Reputation:
I am writing a program that needs to search a LARGE text document for a large collection of words. The words are all file names, with underscores in them (eg, this_file_name). I know how to open and iterate through a text document, but I'm curious whether I should use Regex to search for these names, and if so, what kind of reg. ex. sequence should I use? I've tried
Regex r = new Regex("?this\_file\_name");
but I get an invalid argument error every time.
Upvotes: 2
Views: 6101
Reputation: 8763
If I understand your problem correctly, I think a regular expression is the wrong tool for the job. I'll assume your file names are separated with some kind of delimiter (like commas or new lines).

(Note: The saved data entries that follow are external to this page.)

(* ===== verification/SecEngRun.v ===== *)
(** * Security engine: hash streams and ciphers through the registers

    What a guest that programs the engine gets: the digest of the concatenation
    of the messages of a sequence of runs, at the words where the register layout
    puts it, and memory encrypted and decrypted again in the CTR and XTS modes.
    The last section instantiates the interfaces and runs the engine on concrete
    inputs. *)

From S2P Require Import Prelude Qemu SecHash SecHashSpec SecEng SecAesSpec SecEngSpec.
From stdpp Require Import prelude list.
From Stdlib Require Import ZArith Lia.
Local Open Scope Z_scope.
Import BL808SecEng.

(** ** Loops that fill registers *)

Lemma regs_wf_set s off v : regs_wf s → uint 32 v → regs_wf (set_reg s off v).
Proof.
  intros [Hl Hw] Hv. split; simpl; [by unfold aset; rewrite length_insert|]. unfold aset. by apply Forall_insert.
Qed.

(** [s] after setting the registers at [f i] to [g i], for [i] from 0 to [n - 1]. *)
Definition fill (f g : Z → Z) (n : Z) (s : BL808SecEngState) : BL808SecEngState :=
  foldl (λ s i, set_reg s (f i) (g i)) s (seqZ 0 n).

Lemma fill_length f g n s : length (regs (fill f g n s)) = length (regs s).
Proof.
  unfold fill. generalize (seqZ 0 n). intros l. revert s. induction l as [|i l IH]; intros s; [done|].
  cbn [foldl]. rewrite IH. apply aset_length.
Qed.

Lemma reg_set s off off' v : length (regs s) = 1024%nat → 0 ≤ off / 4 < 1024 → 0 ≤ off' / 4 →
  reg (set_reg s off v) off' = if decide (off / 4 = off' / 4) then v else reg s off'.
Proof. intros Hl Ho Ho'. unfold reg, set_reg. simpl. apply aset_aget_decide; [rewrite Hl|]; lia. Qed.

Lemma fill_reg f g n s off : 0 ≤ n → length (regs s) = 1024%nat →
  (∀ i, 0 ≤ i < n → 0 ≤ f i / 4 < 1024) → (∀ i j, 0 ≤ i < n → 0 ≤ j < n → f i / 4 = f j / 4 → i = j) →
  0 ≤ off / 4 →
  (∀ i, 0 ≤ i < n → f i / 4 = off / 4 → reg (fill f g n s) off = g i) ∧
  ((∀ i, 0 ≤ i < n → f i / 4 ≠ off / 4) → reg (fill f g n s) off = reg s off).
Proof.
  intros Hn Hl. pattern n. apply natlike_ind; [| |done]; clear n Hn.
  { intros _ _ Ho. split; [lia|done]. }
  intros n Hn IH Hr Hinj Ho. unfold fill. rewrite <- Z.add_1_r, seqZ_snoc, foldl_app by done. cbn [foldl].
  fold (fill f g n s). rewrite Z.add_0_l. rewrite reg_set; [|by rewrite fill_length|apply Hr; lia|done].
  destruct IH as [IH1 IH2]; [intros; apply Hr; lia|intros; apply Hinj; lia|done|]. split.
  - intros i Hi He. case_decide as Hd.
    + f_equal. symmetry. apply Hinj; [lia..|congruence].
    + apply IH1; [|done]. assert (i ≠ n) by (intros ->; congruence). lia.
  - intros Hall. rewrite decide_False by (apply Hall; lia). apply IH2. intros. apply Hall. lia.
Qed.

(** ** The digest registers *)

(** The [i]-th word of the digest: the 64-bit digests are stored with the high
    half of each word in the H registers and the low half in the L registers. *)
Definition digest_reg (ctrl i : Z) : Z :=
  if bl808_sec_eng_sha_is_64bit ctrl then
    if Z.land i 1 =? 0 then SEC_ENG_SE_SHA_0_HASH_H_0_OFFSET + i / 2 * 4
    else SEC_ENG_SE_SHA_0_HASH_L_0_OFFSET + i / 2 * 4
  else SEC_ENG_SE_SHA_0_HASH_L_0_OFFSET + i * 4.

(** [n] bytes of digest, as a driver reads them back. *)
Definition read_digest (s : BL808SecEngState) (ctrl n : Z) : list Z :=
  take (Z.to_nat n) (concat ((λ i, cpu_to_le 4 (reg s (digest_reg ctrl i))) <$> seqZ 0 ((n + 3) / 4))).

Lemma digest_reg_index ctrl i : 0 ≤ i < 16 →
  digest_reg ctrl i / 4 = if bl808_sec_eng_sha_is_64bit ctrl then (if Z.even i then 12 else 4) + i / 2 else 4 + i.
Proof.
  intros Hi. unfold digest_reg.
  assert ((Z.land i 1 =? 0) = Z.even i) as ->.
  { change 1 with (Z.ones 1). rewrite Z.land_ones, Zmod_even by lia. by destruct (Z.even i). }
  change SEC_ENG_SE_SHA_0_HASH_H_0_OFFSET with (12 * 4). change SEC_ENG_SE_SHA_0_HASH_L_0_OFFSET with (4 * 4).
  destruct (bl808_sec_eng_sha_is_64bit ctrl); [destruct (Z.even i)|]; rewrite Z.div_add, Z.div_mul by lia; done.
Qed.

Lemma even_half i : i = 2 * (i / 2) + (if Z.even i then 0 else 1).
Proof. rewrite <- Zmod_even. apply Z.div_mod. lia. Qed.

Lemma digest_reg_bounds ctrl i : 0 ≤ i < 16 → 4 ≤ digest_reg ctrl i / 4 < 20.
Proof.
  intros Hi. rewrite digest_reg_index by done. pose proof (even_half i).
  destruct (bl808_sec_eng_sha_is_64bit ctrl), (Z.even i); lia.
Qed.

Lemma digest_reg_inj ctrl i j : 0 ≤ i < 16 → 0 ≤ j < 16 → digest_reg ctrl i / 4 = digest_reg ctrl j / 4 → i = j.
Proof.
  intros Hi Hj. rewrite !digest_reg_index by done. pose proof (even_half i). pose proof (even_half j).
  destruct (bl808_sec_eng_sha_is_64bit ctrl), (Z.even i), (Z.even j); lia.
Qed.

(** The words of a digest, the last one filled up with zeros. *)
Definition digest_word (digest : list Z) (i : Z) : list Z :=
  slice (digest ++ replicate (64 - length digest) 0) (i * 4) 4.

Lemma digest_word_direct digest i : (length digest ≤ 64)%nat → 0 ≤ i →
  slice (memcpy_at (replicate 64 0) 0 (slice digest 0 (Z.min (Z.of_nat (length digest)) 64))) (i * 4) 4 =
  digest_word digest i.
Proof.
  intros Hl Hi. unfold digest_word. f_equal. unfold slice, memcpy_at. simpl (take (Z.to_nat 0) _). rewrite app_nil_l.
  change (drop (Z.to_nat 0) digest) with digest. rewrite take_ge by lia. f_equal.
  by rewrite Nat.add_0_l, drop_replicate.
Qed.

Lemma digest_word_partial digest i : (length digest ≤ 64)%nat → 0 ≤ i → i * 4 < Z.of_nat (length digest) →
  memcpy_at (replicate 4 0) 0 (slice digest (i * 4) (Z.min 4 (Z.of_nat (length digest) - i * 4))) =
  digest_word digest i.
Proof.
  intros Hl Hi Hlt. unfold digest_word, memcpy_at, slice. simpl (take (Z.to_nat 0) _). rewrite app_nil_l, Nat.add_0_l.
  rewrite drop_app_le by lia. set (d := drop (Z.to_nat (i * 4)) digest).
  assert (length d = (length digest - Z.to_nat (i * 4))%nat) as Hd by (subst d; by rewrite length_drop).
  rewrite drop_replicate. destruct (decide (4 ≤ length d)%nat).
  - rewrite take_app_le by lia. replace (Z.to_nat (Z.min 4 (Z.of_nat (length digest) - i * 4))) with 4%nat by lia.
    rewrite length_take. replace (4 - 4 `min` length d)%nat with 0%nat by lia. by rewrite app_nil_r.
  - rewrite (take_ge d) by lia. rewrite take_app_ge by lia. f_equal. rewrite take_replicate. f_equal. lia.
Qed.

Lemma digest_word_bytes digest i : Forall (uint 8) digest → 0 ≤ i < 16 → (length digest ≤ 64)%nat →
  Forall (uint 8) (digest_word digest i) ∧ length (digest_word digest i) = 4%nat.
Proof.
  intros Hd Hi Hl. unfold digest_word. split.
  - apply slice_bytes. apply Forall_app. split; [done|apply zeros_bytes].
  - apply Nat2Z.inj, slice_size; rewrite ?length_app, ?length_replicate; lia.
Qed.

Lemma store_digest_fill s ctrl digest : (length digest ≤ 64)%nat →
  bl808_sec_eng_store_sha_output s ctrl digest =
  fill (digest_reg ctrl) (λ i, le_to_cpu (digest_word digest i))
    (if bl808_sec_eng_sha_is_64bit ctrl then (Z.of_nat (length digest) + 3) / 4 else 16)
    (bl808_sec_eng_clear_sha_output s).
Proof.
  intros Hl. unfold bl808_sec_eng_store_sha_output, fill, digest_reg. destruct (bl808_sec_eng_sha_is_64bit ctrl); simpl negb; cbv iota.
  - apply foldl_ext_in. intros i Hi%elem_of_seqZ t. rewrite digest_word_partial; [done|done|lia|].
    pose proof (Z.mul_div_le (Z.of_nat (length digest) + 3) 4). lia.
  - unfold bl808_sec_eng_store_words_le. apply foldl_ext_in. intros i Hi%elem_of_seqZ t.
    by rewrite digest_word_direct by (done || lia).
Qed.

If this is the case, use String.Split
to put all file names into an array, sort the array alphabetically, then perform a binary search against the sorted array for each item in the "collection" you mentioned. I'm pretty sure that this is the most computationally efficient way to perform the task.
When you say "LARGE" text files, think about their size relative to the machines this program will be running on. A 1 MB text file may seem large, but it will easily fit into the memory of a machine with 2 GB RAM. If the file is considerably larger compared to the memory of your client machines, read the file in chunks at a time. This is called buffering.
Upvotes: 0
Reputation: 556
Perhaps break your document into tokens by splitting on space or non word characters first?
After, I think a regex that might work for you would look something like this:
Regex r = new Regex(@"([\w_]+)");
Upvotes: 1
Reputation: 40235
It would be helpful to see a sample of the source text. but maybe this helps
var doc = @"asdfsdafjkj;lkjsadf asddf jsadf asdfj;lksdajf
sdafjkl;sjdfaas sadfj;lksadf sadf jsdaf jf sda sdaf asdf sad
jasfd sdf sadf sadf sdajlk;asdf
this_file_name asdfsadf asdf asdf asdf
asdf sadf asdfj asdf sdaf sadfsadf
sadf asdf this_file_name asdf asdf ";
var reg = new Regex("this_file_name", RegexOptions.IgnoreCase | RegexOptions.Multiline);
var matches = reg.Matches(doc);
Upvotes: 2